Diyalog Gazetesi

Erhürman: Piyasa Nisan’da rahatlar .. Tatar: Maaşlar borçla ödendi ..

KIBRIS

KKTC ve yurt dışında yaşayan Kıbrıslı Türkler; Başbakan Tufan Erhürman ile UBP lideri Ersin Tatar’ın Diyalog TV’deki programına kilitlendi 

 Başbakan ve CTP Genel Başkanı Tufan Erhürman ile ana muhalefet UBP Genel Başkanı Ersin Tatar ilk kez dün gece Diyalog TV’de Genel yayın Yönetmeni Reşat Akar’ın programında bir araya geldi. Canlı yayını sadece KKTC’de yaşayanlar değil, Türkiye ve İngiltere’de yaşayan çok sayıda Kıbrıslı Türk izledi.

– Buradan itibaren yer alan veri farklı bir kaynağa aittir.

Lemma wait_loop_spec n name timeout deadline : ∀ w, awp (wait_loop n name timeout deadline) (λ r w1, stopped_post name w r w1 ∧
    ((1 ≤ Z.of_nat n)%Z → (deadline - aw_clock w < (Z.of_nat n - 1) * 100000000)%Z → r ≠ None)) w.
Proof.
  induction n as [|n IH]; intros w; [apply awp_ret; split; [by split; [apply aw_later_refl|]|lia]|]. cbn [wait_loop].
  apply awp_bind. eapply awp_mono; [apply inspectContainer_spec|]. cbn beta. intros [i|err] w1 [H1 Hi]; [|by apply awp_ret].
  specialize (Hi i eq_refl). fold (runs i). destruct (runs i) eqn:Hr; [|apply awp_ret; split; [split; [done|]|done]; intros _; by eapply last_seen_stopped].
  apply awp_bind. unfold awp at 1. cbn [clock fst snd]. destruct (Z.ltb_spec deadline (aw_clock w1)) as [Hd|Hd]; [by apply awp_ret|].
  apply awp_bind. unfold awp at 1. cbn [sleep fst snd]. set (w2 := pass 100000000 w1).
  assert (later w w2) as H2 by (eapply aw_later_trans; [exact H1|by apply aw_later_pass]).
  eapply awp_mono; [apply IH|]. cbn beta. intros r w3 [[H3 Hs] Ht]. split; [split; [by eapply aw_later_trans|done]|].
  intros Hn Hlt. assert (aw_clock w + 100000000 ≤ aw_clock w2)%Z as Hc by (destruct H1 as [? _]; cbn; lia). apply Ht; [|lia].
  destruct H1 as [H1 _]. lia.
Qed.

Lemma waitForContainerStopped_spec name timeout w :
  awp (waitForContainerStopped name timeout) (λ r w1, stopped_post name w r w1 ∧ r ≠ None) w.
Proof.
  unfold waitForContainerStopped. apply awp_bind. unfold awp at 1. cbn [clock fst snd].
  set (t := if (timeout <=? 0)%Z then _ else _). assert (0 < t)%Z as Ht by (unfold t; destruct (Z.leb_spec timeout 0); lia).
  eapply awp_mono; [apply wait_loop_spec|]. cbn beta. intros r w1 [Hs Hn]. split; [done|].
  assert (Z.of_nat (wait_rounds t) = t / 100000000 + 2)%Z as E by (unfold wait_rounds; pose proof (Z.div_pos t 100000000); lia).
  apply Hn; rewrite E; [pose proof (Z.div_pos t 100000000); lia|]. pose proof (Z.mul_succ_div_gt t 100000000). lia.
Qed.

Definition ended_post (args : list string) (name : string) (w : AWorld) (r : option (option error)) (w1 : AWorld) : Prop :=
  stopped_post name w r w1 ∧ r ≠ None ∧ (r = Some None → accepted (args ++ [name]) w1).

Lemma end_with_spec args name timeout w : awp (end_with args name timeout) (ended_post args name w) w.
Proof.
  unfold end_with. destruct (String.eqb name ""); [apply awp_ret; split_and!; [by split; [apply aw_later_refl|]|done|done]|].
  apply awp_checked. eapply awp_mono; [apply command_spec|]. cbn beta. intros [err|] w1 [H1 Ha]; [by split_and!|]. destruct (Ha eq_refl) as [Ha' _].
  eapply awp_mono; [apply waitForContainerStopped_spec|]. cbn beta. intros r w2 [[H2 Hs] Hn]. split_and!; [split; [by eapply aw_later_trans|done]|done|].
  intros _. by eapply accepted_later.
Qed.

(** * The operations *)

Definition started (m : Manager) (vm : VM) (w : AWorld) (r : option error * VM) (w1 : AWorld) : Prop :=
  match r with
  | (None, vm') => ∃ i, last_seen (containerNameForVM (vm_id vm)) (Some i) w1 ∧ is_running i = true ∧ vm_id vm ∈ aw_watching w1 ∧
      vm' = with_runtime vm (runtime_of (containerNameForVM (vm_id vm))
        (filepath_join [filepath_join [m_data_dir m; "vms"; vm_id vm]; "console.log"]) i)
  | (Some _, vm') => vm' = vm ∧ aw_watching w1 = aw_watching w
  end.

Televizyonlar dışında 11 binin üzerinde insan canlı yayını facebook üzerinden izledi. Programın erişim sayısı 21 bin 100 olurken, 8 bin 700 kişi de yorum ve ifadeleriyle katıldı.
UBP Genel Başkanı Ersin Tatar hükümetin ciddi bir mali kriz içinde olduğunu, Ocak ayı maaşlarını bankalardan 130 milyon lira borçlanarak ödeyebildiğini söyledi.
Başbakan Tufan Erhürman ise, her ay borçlanmaya gidileceği gibi bir durum olmadığını, Nisan ayında gelirlerin artmasını beklediklerini belirtti

Tatar: Zorlama hükümet
Programda ilk sözü alan Tatar, 4’lü koalisyonun zorlama bir hükümet olduğunu, seçimlerde 21 vekil çıkaran UBP’nin dışarda bırakılması için kurulduğunu söyledi. 2019 bütçesine de değinen Tatar, 850 milyon TL açık ile Meclis’ten geçen bütçenin Türkiye ile protokol imzalanmamasından dolayı daha da sorunlu hale geleceğini ifade etti. Tatar, “Protokol olmadığı halde havadan bir bütçe geçirildi” diyerek, kaynak aktarılmaması halinde bütçe açığının 2 milyon TL’ye çıkacağını savundu. 
Turizm başta olmak üzere birçok sektörde ciddi sıkıntılar yaşandığını söyleyen Tatar, “Okullar yapılamıyor. Münhaller açılamıyor. Yarım kalmış projeler tamamlanamıyor” dedi. Tatar, böyle giderse hükümetin bu işi götüremeyeceğini savundu. 
Tatar, hükümetin; Kıb-Tek, Vicdanı Ret, Dome Otel konusunda kendi içerisinde fikir ayrılıkları yaşadığını da söyledi. 
Tatar, “Buna rağmen hükümet devam etsin diye susuyorlar” iddiasında bulundu.
Tatar, Başbakan Erhürman’a neden protokol imzalanmadı sorusunu da yöneltti.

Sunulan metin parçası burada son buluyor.